Try it =>
Beneath this task are records; print exactly the stretch of them from the line with "(** A call that" through the line with "Definition step (o", both ends included.
[[ Available data open ]]
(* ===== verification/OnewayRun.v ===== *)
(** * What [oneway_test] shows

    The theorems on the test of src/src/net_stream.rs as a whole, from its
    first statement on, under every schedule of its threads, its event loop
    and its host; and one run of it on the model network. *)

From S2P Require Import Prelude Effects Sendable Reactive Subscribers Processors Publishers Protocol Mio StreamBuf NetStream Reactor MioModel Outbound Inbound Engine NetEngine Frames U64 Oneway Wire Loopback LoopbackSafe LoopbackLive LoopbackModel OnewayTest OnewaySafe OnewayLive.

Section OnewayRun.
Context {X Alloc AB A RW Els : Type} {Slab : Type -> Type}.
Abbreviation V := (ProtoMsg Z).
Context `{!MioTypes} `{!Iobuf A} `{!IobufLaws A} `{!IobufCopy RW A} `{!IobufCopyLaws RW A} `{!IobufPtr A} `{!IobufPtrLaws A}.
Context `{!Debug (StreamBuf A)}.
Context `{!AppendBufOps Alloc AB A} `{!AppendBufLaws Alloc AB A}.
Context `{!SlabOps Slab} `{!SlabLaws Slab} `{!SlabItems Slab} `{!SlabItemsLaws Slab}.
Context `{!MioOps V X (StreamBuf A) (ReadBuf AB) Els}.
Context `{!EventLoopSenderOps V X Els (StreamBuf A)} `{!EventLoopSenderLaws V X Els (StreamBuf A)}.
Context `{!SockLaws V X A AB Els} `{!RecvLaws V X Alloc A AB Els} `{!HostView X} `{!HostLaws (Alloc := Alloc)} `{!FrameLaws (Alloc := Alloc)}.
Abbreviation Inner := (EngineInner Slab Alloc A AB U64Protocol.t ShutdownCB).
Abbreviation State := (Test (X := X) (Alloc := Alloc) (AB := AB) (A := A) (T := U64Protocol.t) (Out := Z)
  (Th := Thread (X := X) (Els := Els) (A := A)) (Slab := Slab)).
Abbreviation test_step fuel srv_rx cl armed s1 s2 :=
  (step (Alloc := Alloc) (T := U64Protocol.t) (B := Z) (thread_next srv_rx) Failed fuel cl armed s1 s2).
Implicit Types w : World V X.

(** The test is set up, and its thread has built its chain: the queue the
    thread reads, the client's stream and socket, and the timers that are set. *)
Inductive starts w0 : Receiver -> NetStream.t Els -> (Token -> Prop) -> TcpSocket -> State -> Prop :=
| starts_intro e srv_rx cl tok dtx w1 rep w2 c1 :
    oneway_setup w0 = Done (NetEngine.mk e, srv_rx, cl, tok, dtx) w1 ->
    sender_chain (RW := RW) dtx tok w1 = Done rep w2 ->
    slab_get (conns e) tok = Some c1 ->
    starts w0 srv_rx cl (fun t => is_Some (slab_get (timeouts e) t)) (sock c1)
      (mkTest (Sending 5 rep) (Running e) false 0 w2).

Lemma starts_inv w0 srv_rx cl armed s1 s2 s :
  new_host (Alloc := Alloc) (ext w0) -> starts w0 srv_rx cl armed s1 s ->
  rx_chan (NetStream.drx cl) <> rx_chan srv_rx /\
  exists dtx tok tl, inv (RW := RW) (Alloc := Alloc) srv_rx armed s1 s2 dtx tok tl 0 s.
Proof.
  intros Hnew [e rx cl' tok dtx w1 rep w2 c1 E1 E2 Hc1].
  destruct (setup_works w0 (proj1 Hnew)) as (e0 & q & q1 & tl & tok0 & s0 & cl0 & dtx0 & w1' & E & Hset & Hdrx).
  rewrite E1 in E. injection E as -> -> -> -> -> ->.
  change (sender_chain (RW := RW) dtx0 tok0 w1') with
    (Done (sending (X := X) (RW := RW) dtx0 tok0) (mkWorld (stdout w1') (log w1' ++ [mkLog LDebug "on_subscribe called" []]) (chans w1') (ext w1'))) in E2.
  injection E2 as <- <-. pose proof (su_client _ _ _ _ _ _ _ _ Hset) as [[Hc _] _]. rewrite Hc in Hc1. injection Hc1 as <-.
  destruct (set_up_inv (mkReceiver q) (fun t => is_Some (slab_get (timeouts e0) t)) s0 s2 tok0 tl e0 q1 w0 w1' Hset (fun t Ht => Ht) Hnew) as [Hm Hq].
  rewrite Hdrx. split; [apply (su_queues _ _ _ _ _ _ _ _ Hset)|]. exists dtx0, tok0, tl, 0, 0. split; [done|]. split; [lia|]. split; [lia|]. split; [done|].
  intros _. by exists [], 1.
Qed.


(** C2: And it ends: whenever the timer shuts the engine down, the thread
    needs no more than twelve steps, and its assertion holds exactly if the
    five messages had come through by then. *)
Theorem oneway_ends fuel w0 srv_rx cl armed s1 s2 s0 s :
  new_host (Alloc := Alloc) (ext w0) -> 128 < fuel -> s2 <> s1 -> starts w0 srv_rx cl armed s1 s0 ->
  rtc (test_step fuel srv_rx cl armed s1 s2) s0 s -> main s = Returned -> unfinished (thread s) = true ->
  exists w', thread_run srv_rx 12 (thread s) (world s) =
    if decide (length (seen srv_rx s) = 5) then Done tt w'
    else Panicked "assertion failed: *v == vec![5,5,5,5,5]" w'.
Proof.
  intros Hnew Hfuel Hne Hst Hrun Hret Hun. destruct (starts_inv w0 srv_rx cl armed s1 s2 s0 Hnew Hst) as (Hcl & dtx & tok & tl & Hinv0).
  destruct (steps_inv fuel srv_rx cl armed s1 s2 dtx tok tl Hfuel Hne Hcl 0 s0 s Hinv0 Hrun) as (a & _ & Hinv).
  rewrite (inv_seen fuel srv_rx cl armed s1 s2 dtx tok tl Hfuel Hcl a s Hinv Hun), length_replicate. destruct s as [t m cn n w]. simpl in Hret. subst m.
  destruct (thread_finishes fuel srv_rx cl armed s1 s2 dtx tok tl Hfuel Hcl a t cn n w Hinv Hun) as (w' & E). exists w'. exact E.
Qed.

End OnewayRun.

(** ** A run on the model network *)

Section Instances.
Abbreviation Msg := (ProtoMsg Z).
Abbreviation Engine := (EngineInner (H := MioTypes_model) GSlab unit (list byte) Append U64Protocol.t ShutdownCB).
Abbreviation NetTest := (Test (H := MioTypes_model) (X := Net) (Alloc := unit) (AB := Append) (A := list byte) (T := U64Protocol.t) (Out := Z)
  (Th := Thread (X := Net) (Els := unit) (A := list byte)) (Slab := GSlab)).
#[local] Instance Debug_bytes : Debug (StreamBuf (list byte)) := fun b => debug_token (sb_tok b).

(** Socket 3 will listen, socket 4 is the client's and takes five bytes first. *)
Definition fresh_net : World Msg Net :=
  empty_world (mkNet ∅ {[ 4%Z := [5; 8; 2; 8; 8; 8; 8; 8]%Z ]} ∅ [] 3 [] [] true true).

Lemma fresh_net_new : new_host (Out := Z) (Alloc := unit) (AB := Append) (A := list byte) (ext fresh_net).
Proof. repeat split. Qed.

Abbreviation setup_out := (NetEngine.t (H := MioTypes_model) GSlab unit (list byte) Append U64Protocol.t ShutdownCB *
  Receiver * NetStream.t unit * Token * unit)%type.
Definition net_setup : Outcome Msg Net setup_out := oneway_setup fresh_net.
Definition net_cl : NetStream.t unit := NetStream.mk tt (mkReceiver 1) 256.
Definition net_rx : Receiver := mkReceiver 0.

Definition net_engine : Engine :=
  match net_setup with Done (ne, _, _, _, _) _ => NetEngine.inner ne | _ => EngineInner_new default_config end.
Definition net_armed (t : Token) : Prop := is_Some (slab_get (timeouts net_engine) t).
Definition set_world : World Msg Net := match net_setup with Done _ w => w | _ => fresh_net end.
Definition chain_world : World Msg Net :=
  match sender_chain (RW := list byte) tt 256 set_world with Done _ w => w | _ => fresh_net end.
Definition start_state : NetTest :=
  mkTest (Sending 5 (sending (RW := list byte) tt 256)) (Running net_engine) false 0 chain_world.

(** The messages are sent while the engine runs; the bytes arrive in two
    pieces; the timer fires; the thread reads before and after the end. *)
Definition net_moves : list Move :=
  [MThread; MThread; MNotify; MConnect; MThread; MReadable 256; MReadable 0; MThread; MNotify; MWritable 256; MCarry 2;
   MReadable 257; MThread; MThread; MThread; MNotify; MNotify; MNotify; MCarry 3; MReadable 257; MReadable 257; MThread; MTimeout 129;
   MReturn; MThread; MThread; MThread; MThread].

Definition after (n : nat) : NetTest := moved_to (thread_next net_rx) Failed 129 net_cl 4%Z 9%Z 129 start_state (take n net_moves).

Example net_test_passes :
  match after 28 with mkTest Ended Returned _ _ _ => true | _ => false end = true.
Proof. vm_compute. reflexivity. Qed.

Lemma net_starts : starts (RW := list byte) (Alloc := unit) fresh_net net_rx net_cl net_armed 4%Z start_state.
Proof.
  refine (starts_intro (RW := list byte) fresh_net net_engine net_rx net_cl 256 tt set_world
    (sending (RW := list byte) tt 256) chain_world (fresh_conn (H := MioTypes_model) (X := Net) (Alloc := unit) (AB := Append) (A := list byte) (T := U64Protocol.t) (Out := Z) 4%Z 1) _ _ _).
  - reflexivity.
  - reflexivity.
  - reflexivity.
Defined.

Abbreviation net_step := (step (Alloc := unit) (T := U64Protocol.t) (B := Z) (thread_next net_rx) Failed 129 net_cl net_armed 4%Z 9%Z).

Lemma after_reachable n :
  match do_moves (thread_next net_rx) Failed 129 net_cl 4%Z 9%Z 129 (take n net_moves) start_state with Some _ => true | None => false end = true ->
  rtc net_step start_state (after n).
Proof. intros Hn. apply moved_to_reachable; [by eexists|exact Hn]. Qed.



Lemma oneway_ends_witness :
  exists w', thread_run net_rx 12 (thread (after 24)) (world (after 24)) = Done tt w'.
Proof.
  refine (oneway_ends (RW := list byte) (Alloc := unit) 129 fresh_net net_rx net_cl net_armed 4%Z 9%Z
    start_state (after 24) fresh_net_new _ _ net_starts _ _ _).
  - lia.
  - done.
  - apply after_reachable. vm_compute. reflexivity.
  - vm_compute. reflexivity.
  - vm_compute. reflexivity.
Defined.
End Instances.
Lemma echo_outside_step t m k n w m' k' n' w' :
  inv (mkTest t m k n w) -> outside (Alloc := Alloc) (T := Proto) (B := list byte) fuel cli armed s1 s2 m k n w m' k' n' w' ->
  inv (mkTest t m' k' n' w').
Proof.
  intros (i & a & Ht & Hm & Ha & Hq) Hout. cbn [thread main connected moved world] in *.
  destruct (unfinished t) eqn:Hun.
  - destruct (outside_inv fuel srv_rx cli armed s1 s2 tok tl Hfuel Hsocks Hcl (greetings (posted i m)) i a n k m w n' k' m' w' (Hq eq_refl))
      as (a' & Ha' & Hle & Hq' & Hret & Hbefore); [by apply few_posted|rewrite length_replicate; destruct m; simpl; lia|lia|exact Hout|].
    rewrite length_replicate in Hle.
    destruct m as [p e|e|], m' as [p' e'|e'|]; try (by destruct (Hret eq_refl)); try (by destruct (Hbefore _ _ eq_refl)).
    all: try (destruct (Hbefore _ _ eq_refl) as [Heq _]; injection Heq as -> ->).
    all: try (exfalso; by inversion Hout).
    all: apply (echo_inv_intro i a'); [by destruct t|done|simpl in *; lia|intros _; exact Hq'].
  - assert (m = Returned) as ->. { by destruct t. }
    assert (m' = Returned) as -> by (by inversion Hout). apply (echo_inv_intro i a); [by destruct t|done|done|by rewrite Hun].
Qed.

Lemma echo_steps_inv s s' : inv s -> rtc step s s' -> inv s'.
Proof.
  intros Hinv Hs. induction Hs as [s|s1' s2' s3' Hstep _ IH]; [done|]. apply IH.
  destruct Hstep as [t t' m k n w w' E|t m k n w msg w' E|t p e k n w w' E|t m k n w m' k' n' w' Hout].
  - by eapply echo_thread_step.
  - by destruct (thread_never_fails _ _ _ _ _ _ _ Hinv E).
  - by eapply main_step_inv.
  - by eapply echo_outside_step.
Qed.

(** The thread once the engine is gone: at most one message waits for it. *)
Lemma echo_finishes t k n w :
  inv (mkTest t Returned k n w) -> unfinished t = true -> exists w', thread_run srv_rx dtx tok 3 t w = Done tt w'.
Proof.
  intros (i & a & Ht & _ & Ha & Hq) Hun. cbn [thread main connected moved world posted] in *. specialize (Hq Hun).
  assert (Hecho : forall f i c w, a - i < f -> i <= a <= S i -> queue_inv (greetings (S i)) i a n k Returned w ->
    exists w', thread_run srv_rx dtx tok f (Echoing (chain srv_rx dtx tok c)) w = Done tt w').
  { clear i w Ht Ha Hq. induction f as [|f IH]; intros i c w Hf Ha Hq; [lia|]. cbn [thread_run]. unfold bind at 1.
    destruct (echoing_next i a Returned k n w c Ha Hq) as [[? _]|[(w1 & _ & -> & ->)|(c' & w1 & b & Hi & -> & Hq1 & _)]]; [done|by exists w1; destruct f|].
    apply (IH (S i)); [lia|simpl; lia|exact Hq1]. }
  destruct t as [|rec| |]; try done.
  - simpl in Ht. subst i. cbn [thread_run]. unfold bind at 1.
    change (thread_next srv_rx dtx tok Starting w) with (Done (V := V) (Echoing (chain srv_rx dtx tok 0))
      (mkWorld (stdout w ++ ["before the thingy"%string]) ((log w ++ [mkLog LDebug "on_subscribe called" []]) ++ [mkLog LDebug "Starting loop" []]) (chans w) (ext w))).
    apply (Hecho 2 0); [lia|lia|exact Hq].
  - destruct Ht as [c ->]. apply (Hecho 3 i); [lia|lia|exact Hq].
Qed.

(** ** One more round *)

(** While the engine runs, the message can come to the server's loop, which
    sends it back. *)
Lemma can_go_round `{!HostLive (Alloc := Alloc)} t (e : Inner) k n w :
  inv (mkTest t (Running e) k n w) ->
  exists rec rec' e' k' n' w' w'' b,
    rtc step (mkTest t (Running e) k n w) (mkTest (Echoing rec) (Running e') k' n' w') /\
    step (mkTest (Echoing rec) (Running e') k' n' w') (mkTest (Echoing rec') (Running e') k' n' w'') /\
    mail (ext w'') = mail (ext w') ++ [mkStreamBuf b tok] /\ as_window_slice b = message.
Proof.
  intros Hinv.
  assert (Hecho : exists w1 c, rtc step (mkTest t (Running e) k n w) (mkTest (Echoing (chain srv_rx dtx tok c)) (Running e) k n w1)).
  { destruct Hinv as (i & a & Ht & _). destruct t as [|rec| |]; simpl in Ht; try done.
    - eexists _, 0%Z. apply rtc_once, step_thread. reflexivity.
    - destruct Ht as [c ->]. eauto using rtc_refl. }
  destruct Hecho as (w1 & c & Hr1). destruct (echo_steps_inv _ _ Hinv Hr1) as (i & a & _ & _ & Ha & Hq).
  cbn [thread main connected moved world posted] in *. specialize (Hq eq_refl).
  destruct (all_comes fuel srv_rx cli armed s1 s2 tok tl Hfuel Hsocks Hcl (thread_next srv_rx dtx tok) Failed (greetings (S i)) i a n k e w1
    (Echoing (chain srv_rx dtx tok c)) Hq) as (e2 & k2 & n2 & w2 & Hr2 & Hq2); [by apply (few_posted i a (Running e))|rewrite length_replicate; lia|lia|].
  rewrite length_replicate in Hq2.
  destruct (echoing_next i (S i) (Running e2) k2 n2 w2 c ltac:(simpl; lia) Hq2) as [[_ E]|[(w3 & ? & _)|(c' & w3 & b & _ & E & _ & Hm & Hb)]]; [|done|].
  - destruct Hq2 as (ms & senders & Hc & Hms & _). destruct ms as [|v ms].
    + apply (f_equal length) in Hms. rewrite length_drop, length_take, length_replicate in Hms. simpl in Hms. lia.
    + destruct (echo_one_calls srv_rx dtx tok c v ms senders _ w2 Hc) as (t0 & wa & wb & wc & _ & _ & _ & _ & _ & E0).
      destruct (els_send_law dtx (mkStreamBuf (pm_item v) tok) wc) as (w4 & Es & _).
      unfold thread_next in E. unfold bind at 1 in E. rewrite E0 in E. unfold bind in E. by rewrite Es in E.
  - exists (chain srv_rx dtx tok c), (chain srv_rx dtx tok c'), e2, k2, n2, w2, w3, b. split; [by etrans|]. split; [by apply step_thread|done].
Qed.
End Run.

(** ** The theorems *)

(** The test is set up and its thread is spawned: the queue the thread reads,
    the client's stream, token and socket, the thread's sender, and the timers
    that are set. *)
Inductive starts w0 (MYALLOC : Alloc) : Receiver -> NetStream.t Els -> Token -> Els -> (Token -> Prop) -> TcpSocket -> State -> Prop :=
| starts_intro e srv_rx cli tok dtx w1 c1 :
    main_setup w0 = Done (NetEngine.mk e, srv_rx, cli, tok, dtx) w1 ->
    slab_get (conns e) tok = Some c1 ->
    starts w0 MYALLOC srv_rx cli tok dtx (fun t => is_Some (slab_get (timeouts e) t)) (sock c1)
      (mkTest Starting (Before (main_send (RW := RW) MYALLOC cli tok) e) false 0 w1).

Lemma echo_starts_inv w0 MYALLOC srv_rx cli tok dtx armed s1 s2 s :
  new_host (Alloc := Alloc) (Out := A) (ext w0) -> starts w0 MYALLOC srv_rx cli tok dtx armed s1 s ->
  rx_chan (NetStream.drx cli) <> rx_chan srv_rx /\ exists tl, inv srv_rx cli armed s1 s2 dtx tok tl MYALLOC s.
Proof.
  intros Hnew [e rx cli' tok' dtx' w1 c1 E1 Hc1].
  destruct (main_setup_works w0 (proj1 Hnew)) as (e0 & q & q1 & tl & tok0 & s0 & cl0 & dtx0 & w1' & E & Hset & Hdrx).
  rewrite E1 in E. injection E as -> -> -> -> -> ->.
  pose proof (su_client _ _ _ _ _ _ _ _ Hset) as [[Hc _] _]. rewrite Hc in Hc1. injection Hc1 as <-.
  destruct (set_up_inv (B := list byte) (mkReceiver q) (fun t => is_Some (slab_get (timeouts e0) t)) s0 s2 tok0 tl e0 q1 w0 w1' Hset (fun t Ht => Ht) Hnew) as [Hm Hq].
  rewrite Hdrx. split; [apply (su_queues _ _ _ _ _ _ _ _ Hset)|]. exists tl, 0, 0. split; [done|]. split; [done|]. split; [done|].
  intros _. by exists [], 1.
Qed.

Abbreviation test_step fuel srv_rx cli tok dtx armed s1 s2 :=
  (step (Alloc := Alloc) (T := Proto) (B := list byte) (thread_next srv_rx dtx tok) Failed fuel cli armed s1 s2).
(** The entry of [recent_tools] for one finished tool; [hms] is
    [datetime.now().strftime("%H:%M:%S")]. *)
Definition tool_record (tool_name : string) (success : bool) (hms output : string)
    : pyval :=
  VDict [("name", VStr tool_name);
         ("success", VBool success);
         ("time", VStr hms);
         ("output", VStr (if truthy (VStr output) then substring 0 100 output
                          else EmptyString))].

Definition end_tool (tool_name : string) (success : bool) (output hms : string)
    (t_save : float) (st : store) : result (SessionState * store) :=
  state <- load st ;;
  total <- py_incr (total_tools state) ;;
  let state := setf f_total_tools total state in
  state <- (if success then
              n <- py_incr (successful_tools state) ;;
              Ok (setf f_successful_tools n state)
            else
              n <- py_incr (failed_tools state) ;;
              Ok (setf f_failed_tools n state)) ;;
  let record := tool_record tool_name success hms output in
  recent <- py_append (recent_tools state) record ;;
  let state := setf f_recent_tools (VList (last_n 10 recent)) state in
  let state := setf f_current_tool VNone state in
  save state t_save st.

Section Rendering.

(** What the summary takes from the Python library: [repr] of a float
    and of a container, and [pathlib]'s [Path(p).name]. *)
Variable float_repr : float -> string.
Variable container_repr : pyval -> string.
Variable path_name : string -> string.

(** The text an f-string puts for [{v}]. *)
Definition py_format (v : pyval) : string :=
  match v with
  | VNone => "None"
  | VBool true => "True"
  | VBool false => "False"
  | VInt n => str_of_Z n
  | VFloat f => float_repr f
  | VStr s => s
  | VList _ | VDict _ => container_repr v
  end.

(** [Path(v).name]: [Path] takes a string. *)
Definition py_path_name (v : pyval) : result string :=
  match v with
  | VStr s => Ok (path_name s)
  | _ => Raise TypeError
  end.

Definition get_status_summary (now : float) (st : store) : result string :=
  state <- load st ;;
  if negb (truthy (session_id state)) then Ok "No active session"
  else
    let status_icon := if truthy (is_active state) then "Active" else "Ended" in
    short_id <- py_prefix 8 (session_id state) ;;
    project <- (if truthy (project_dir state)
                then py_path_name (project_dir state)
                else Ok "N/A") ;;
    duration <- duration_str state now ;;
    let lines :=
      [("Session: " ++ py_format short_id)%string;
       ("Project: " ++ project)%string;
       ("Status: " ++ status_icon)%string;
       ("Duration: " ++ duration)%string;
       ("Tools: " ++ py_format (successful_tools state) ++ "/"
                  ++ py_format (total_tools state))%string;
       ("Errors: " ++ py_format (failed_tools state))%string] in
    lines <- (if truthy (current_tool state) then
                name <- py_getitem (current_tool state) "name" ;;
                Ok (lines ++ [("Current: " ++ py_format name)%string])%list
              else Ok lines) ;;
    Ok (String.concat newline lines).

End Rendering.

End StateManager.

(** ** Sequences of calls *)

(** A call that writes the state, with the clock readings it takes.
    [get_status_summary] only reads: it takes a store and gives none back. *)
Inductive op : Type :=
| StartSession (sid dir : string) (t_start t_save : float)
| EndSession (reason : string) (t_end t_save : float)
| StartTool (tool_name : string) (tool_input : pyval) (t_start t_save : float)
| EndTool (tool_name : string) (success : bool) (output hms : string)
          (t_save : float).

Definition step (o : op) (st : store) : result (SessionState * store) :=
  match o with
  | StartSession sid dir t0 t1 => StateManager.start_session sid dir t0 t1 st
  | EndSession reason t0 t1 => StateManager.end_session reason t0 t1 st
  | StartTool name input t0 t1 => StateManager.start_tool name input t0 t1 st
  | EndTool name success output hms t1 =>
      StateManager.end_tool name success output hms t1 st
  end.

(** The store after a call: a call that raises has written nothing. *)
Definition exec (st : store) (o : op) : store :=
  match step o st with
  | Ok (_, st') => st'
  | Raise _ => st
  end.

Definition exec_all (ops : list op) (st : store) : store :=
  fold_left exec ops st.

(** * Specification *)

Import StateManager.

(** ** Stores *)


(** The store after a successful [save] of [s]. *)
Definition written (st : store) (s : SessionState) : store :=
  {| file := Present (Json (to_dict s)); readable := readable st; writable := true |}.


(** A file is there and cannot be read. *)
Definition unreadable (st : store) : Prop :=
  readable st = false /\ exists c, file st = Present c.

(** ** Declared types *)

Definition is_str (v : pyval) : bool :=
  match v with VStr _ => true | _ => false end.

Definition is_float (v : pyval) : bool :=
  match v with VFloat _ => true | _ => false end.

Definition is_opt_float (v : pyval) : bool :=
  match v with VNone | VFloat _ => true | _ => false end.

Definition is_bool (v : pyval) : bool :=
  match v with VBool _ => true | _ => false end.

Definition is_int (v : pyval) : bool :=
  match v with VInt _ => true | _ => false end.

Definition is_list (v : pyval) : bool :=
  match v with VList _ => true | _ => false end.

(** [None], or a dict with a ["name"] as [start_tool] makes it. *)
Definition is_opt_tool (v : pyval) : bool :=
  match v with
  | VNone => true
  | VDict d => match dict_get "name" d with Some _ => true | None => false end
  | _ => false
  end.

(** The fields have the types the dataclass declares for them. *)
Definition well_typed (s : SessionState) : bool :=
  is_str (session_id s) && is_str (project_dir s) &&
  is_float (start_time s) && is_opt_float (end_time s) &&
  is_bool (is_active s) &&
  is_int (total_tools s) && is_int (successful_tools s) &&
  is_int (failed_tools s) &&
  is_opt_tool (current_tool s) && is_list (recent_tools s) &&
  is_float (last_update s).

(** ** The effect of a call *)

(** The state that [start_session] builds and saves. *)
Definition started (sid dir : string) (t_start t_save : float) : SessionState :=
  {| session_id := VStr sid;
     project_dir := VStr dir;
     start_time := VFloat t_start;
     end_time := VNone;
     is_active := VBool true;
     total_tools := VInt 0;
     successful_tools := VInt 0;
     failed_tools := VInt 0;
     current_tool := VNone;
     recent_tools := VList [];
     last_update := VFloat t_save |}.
[[ Available data closed ]]
Task result =>
(** A call that writes the state, with the clock readings it takes.
    [get_status_summary] only reads: it takes a store and gives none back. *)
Inductive op : Type :=
| StartSession (sid dir : string) (t_start t_save : float)
| EndSession (reason : string) (t_end t_save : float)
| StartTool (tool_name : string) (tool_input : pyval) (t_start t_save : float)
| EndTool (tool_name : string) (success : bool) (output hms : string)
          (t_save : float).

Definition step (o : op) (st : store) : result (SessionState * store) :=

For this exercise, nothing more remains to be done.